(* ===== verification/Capabilities.v ===== *)
(** * capabilities: what a client says it can do

    Models [src/capabilities/capabilities.go].  A capability is the pair of its id and its
    name; the pointers of the source only ever point to the constants.  [None] is a nil
    [*CapabilitySet] or a nil [*string]. *)
From S2P Require Import Prelude Text.

Local Open Scope Z_scope.

Record Capability := mkCap { cap_id : bytes; cap_name : bytes }.
#[global] Instance Capability_dec : EqDecision Capability.
Proof. solve_decision. Defined.
(** [CapabilitySet.set] *)
Abbreviation CapabilitySet := (list Capability).
Inductive caperror := ErrUnknown.

Definition CapabilityGhost : Capability := mkCap (txt "gh") (txt "Ghost").

Definition ParseCapability (str : bytes) : caperror + Capability :=
  if bool_decide (ToLower str = txt "gh") then inr CapabilityGhost else inl ErrUnknown.

Definition Cap_Is (s other : Capability) : bool := bool_decide (cap_id s = cap_id other).
Definition Cap_String (s : Capability) : bytes := cap_name s.

Fixpoint containsLoop (set : list Capability) (c : Capability) : bool :=
  match set with
  | [] => false
  | sc :: set => if Cap_Is sc c then true else containsLoop set c
  end.
Definition Contains (s : option CapabilitySet) (c : Capability) : bool :=
  match s with None => false | Some set => containsLoop set c end.
(** Adding to a nil set dereferences it. *)
Definition Set_ (s : option CapabilitySet) (c : Capability) : go caperror CapabilitySet :=
  match s with
  | None => Panic
  | Some set => Ok (if negb (Contains s c) then set ++ [c] else set)
  end.

Fixpoint setAll (caps : list Capability) (result : CapabilitySet) : go caperror CapabilitySet :=
  match caps with
  | [] => Ok result
  | c :: caps => result ← Set_ (Some result) c; setAll caps result
  end.
Definition NewCapabilitySet (caps : list Capability) : go caperror CapabilitySet := setAll caps [].

Fixpoint parseTokens (ignoreUnknown : bool) (tokens : list bytes) (result : CapabilitySet) : go caperror CapabilitySet :=
  match tokens with
  | [] => Ok result
  | t :: tokens =>
      match ParseCapability t with
      | inl _ => if ignoreUnknown then parseTokens ignoreUnknown tokens result else Err ErrUnknown
      | inr c => result ← Set_ (Some result) c; parseTokens ignoreUnknown tokens result
      end
  end.
Definition ParseCapabilitySetPtr (str : option bytes) (ignoreUnknown : bool) : go caperror (option CapabilitySet) :=
  match str with
  | None => Ok None
  | Some str => r ← parseTokens ignoreUnknown (Split 44 str) []; Ok (Some r)
  end.
Definition ParseCapabilitySet (str : bytes) (ignoreUnknown : bool) : go caperror (option CapabilitySet) :=
  ParseCapabilitySetPtr (Some str) ignoreUnknown.
(** The error is dropped: the set is nil then. *)
Definition MustParseCapabilitySetPtr (str : option bytes) : go caperror (option CapabilitySet) :=
  match ParseCapabilitySetPtr str true with Err _ => Ok None | r => r end.
Definition MustParseCapabilitySet (str : bytes) : go caperror (option CapabilitySet) :=
  match ParseCapabilitySet str true with Err _ => Ok None | r => r end.

Fixpoint stringLoop (set : list Capability) (result : bytes) : bytes :=
  match set with
  | [] => result
  | c :: set => stringLoop set (result ++ txt "," ++ cap_id c)
  end.
Definition Set_String (s : option CapabilitySet) : bytes :=
  match s with
  | None => []
  | Some [] => []
  | Some (c :: set) => stringLoop set (cap_id c)
  end.

(** ** Properties *)

(** The capabilities the parser knows. *)
Definition known (c : Capability) : Prop := ParseCapability (cap_id c) = inr c.

(** No id twice. *)
Definition unique (s : CapabilitySet) : Prop := NoDup (cap_id <$> s).

Lemma containsLoop_spec s c : containsLoop s c = true ↔ cap_id c ∈ (cap_id <$> s).
Proof.
  induction s as [|x s IH]; cbn [containsLoop fmap list_fmap]; [split; [done|by intros ?%elem_of_nil]|].
  rewrite elem_of_cons. unfold Cap_Is. case_bool_decide as E; [rewrite E; tauto|]. rewrite IH. intuition congruence.
Qed.

Lemma Set_spec s c : unique s → ∃ s', Set_ (Some s) c = Ok s' ∧ unique s' ∧
  ∀ c', Contains (Some s') c' = true ↔ Contains (Some s) c' = true ∨ cap_id c' = cap_id c.
Proof.
  intros Hu. unfold Set_, Contains. destruct (containsLoop s c) eqn:E; cbn [negb].
  - exists s. split; [done|]. split; [done|]. intros c'. rewrite !containsLoop_spec. apply containsLoop_spec in E. intuition congruence.
  - exists (s ++ [c]). split; [done|]. assert (cap_id c ∉ (cap_id <$> s)) as Hc by (rewrite <-containsLoop_spec; congruence). split.
    + unfold unique. rewrite fmap_app. apply NoDup_app. split; [done|]. split; [|apply NoDup_singleton].
      intros x Hx Hx'. cbn in Hx'. apply list_elem_of_singleton in Hx' as ->. done.
    + intros c'. rewrite !containsLoop_spec, fmap_app, elem_of_app. cbn. rewrite list_elem_of_singleton. done.
Qed.

Lemma parseTokens_spec ig tokens : ∀ s r, unique s → parseTokens ig tokens s = Ok r →
  unique r ∧ (ig = false → Forall (λ t, ∃ c, ParseCapability t = inr c) tokens) ∧
  ∀ c, Contains (Some r) c = true ↔
    Contains (Some s) c = true ∨ ∃ t c', t ∈ tokens ∧ ParseCapability t = inr c' ∧ cap_id c' = cap_id c.
Proof.
  induction tokens as [|t tokens IH]; intros s r Hu; cbn [parseTokens].
  { intros [= <-]. split; [done|]. split; [constructor|]. intros c. split; [by left|]. intros [?|(t & c' & Ht & _)]; [done|]. by apply elem_of_nil in Ht. }
  destruct (ParseCapability t) as [e|c0] eqn:Ep.
  - destruct ig; [|done]. intros Hr. destruct (IH _ _ Hu Hr) as (H1 & _ & H3). split; [done|]. split; [done|].
    intros c. rewrite H3. split; [|]; (intros [?|(t' & c' & Ht & Hp & Hi)]; [by left|right]).
    + exists t', c'. split; [by apply elem_of_cons; right|done].
    + apply elem_of_cons in Ht as [->|Ht]; [congruence|]. eauto.
  - destruct (Set_spec s c0 Hu) as (s' & Hs & Hu' & Hc'). rewrite Hs. cbn [mbind go_bind]. intros Hr.
    destruct (IH _ _ Hu' Hr) as (H1 & H2 & H3). split; [done|]. split; [intros Hig; constructor; eauto|].
    intros c. rewrite H3, Hc'. split.
    + intros [[?|?]|(t' & c' & Ht & Hp & Hi)]; [by left| |].
      * right. exists t, c0. split; [by apply elem_of_cons; left|done].
      * right. exists t', c'. split; [by apply elem_of_cons; right|done].
    + intros [?|(t' & c' & Ht & Hp & Hi)]; [by left; left|]. apply elem_of_cons in Ht as [->|Ht]; [left; right; congruence|]. right; eauto.
Qed.

(** What parsing returns: the set of the capabilities that are named in the text, without
    repetitions; when unknown names are not ignored, all names are known. *)
Theorem parse_set_spec str ig r : ParseCapabilitySet str ig = Ok (Some r) →
  unique r ∧ (ig = false → Forall (λ t, ∃ c, ParseCapability t = inr c) (Split 44 str)) ∧
  ∀ c, Contains (Some r) c = true ↔ ∃ t c', t ∈ Split 44 str ∧ ParseCapability t = inr c' ∧ cap_id c' = cap_id c.
Proof.
  unfold ParseCapabilitySet, ParseCapabilitySetPtr. destruct (parseTokens ig (Split 44 str) []) as [s|e|] eqn:E; cbn; [|done..]. intros [= ->].
  destruct (parseTokens_spec _ _ _ _ (NoDup_nil_2 : unique []) E) as (H1 & H2 & H3). split; [done|]. split; [done|].
  intros c. specialize (H3 c). rewrite H3. split; [by intros [?|?]|by right].
Qed.

Lemma stringLoop_Join c s r : stringLoop s (r ++ cap_id c) = r ++ Join 44 (cap_id <$> (c :: s)).
Proof.
  revert c r. induction s as [|c2 s IH]; intros c r; [done|]. cbn [stringLoop]. rewrite (app_assoc (r ++ _)).
  rewrite IH. rewrite <-!app_assoc. done.
Qed.
Lemma Set_String_Join s : Set_String (Some s) = Join 44 (cap_id <$> s).
Proof. destruct s as [|c s]; [done|]. cbn [Set_String]. apply (stringLoop_Join c s []). Qed.

Lemma known_nocomma c : known c → 44 ∉ cap_id c.
Proof.
  unfold known, ParseCapability. case_bool_decide as E; [|done]. intros [= <-]. cbn. rewrite !not_elem_of_cons. split; [done|]. split; [done|apply not_elem_of_nil].
Qed.

Lemma parseTokens_known ig s : ∀ acc, unique (acc ++ s) → Forall known s → parseTokens ig (cap_id <$> s) acc = Ok (acc ++ s).
Proof.
  induction s as [|c s IH]; intros acc Hu Hk; cbn [parseTokens fmap list_fmap]; [by rewrite app_nil_r|].
  apply Forall_cons in Hk as [Hc Hk]. rewrite Hc. unfold Set_, Contains.
  destruct (containsLoop acc c) eqn:E.
  { exfalso. apply containsLoop_spec in E. unfold unique in Hu. rewrite fmap_app in Hu. apply NoDup_app in Hu as (_ & Hd & _).
    apply (Hd _ E). by apply elem_of_cons; left. }
  cbn [negb mbind go_bind]. rewrite IH; [by rewrite <-app_assoc|by rewrite <-app_assoc|done].
Qed.

(** A set of known capabilities that is not empty comes back from its text, in the
    same order; the empty set does not: its text is not accepted by the strict parser. *)
Theorem set_roundtrip s ig : unique s → Forall known s →
  (s ≠ [] → ParseCapabilitySet (Set_String (Some s)) ig = Ok (Some s)) ∧
  (s = [] → ParseCapabilitySet (Set_String (Some s)) ig = if ig then Ok (Some []) else Err ErrUnknown).
Proof.
  intros Hu Hk. split; [|intros ->; by destruct ig]. intros Hne. unfold ParseCapabilitySet, ParseCapabilitySetPtr.
  rewrite Set_String_Join, Split_Join.
  - by rewrite parseTokens_known.
  - by destruct s.
  - apply Forall_fmap. apply (Forall_impl _ _ _ Hk). intros c Hc. cbn. by apply known_nocomma.
Qed.
Lemma set_roundtrip_witness : ParseCapabilitySet (Set_String (Some [CapabilityGhost])) false = Ok (Some [CapabilityGhost]).
Proof. refine (proj1 (set_roundtrip [CapabilityGhost] false _ _) _); [apply NoDup_singleton|repeat constructor|discriminate]. Defined.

> _REQUIRED ACTION_:
Above this instruction are the records; retype exactly the lines from the one containing "Fixpoint setAll (caps" up to and including the one containing "Definition MustParseCapabilitySetPtr (str".

> _WRITTEN REPLY_:
Fixpoint setAll (caps : list Capability) (result : CapabilitySet) : go caperror CapabilitySet :=
  match caps with
  | [] => Ok result
  | c :: caps => result ← Set_ (Some result) c; setAll caps result
  end.
Definition NewCapabilitySet (caps : list Capability) : go caperror CapabilitySet := setAll caps [].

Fixpoint parseTokens (ignoreUnknown : bool) (tokens : list bytes) (result : CapabilitySet) : go caperror CapabilitySet :=
  match tokens with
  | [] => Ok result
  | t :: tokens =>
      match ParseCapability t with
      | inl _ => if ignoreUnknown then parseTokens ignoreUnknown tokens result else Err ErrUnknown
      | inr c => result ← Set_ (Some result) c; parseTokens ignoreUnknown tokens result
      end
  end.
Definition ParseCapabilitySetPtr (str : option bytes) (ignoreUnknown : bool) : go caperror (option CapabilitySet) :=
  match str with
  | None => Ok None
  | Some str => r ← parseTokens ignoreUnknown (Split 44 str) []; Ok (Some r)
  end.
Definition ParseCapabilitySet (str : bytes) (ignoreUnknown : bool) : go caperror (option CapabilitySet) :=
  ParseCapabilitySetPtr (Some str) ignoreUnknown.
(** The error is dropped: the set is nil then. *)
Definition MustParseCapabilitySetPtr (str : option bytes) : go caperror (option CapabilitySet) :=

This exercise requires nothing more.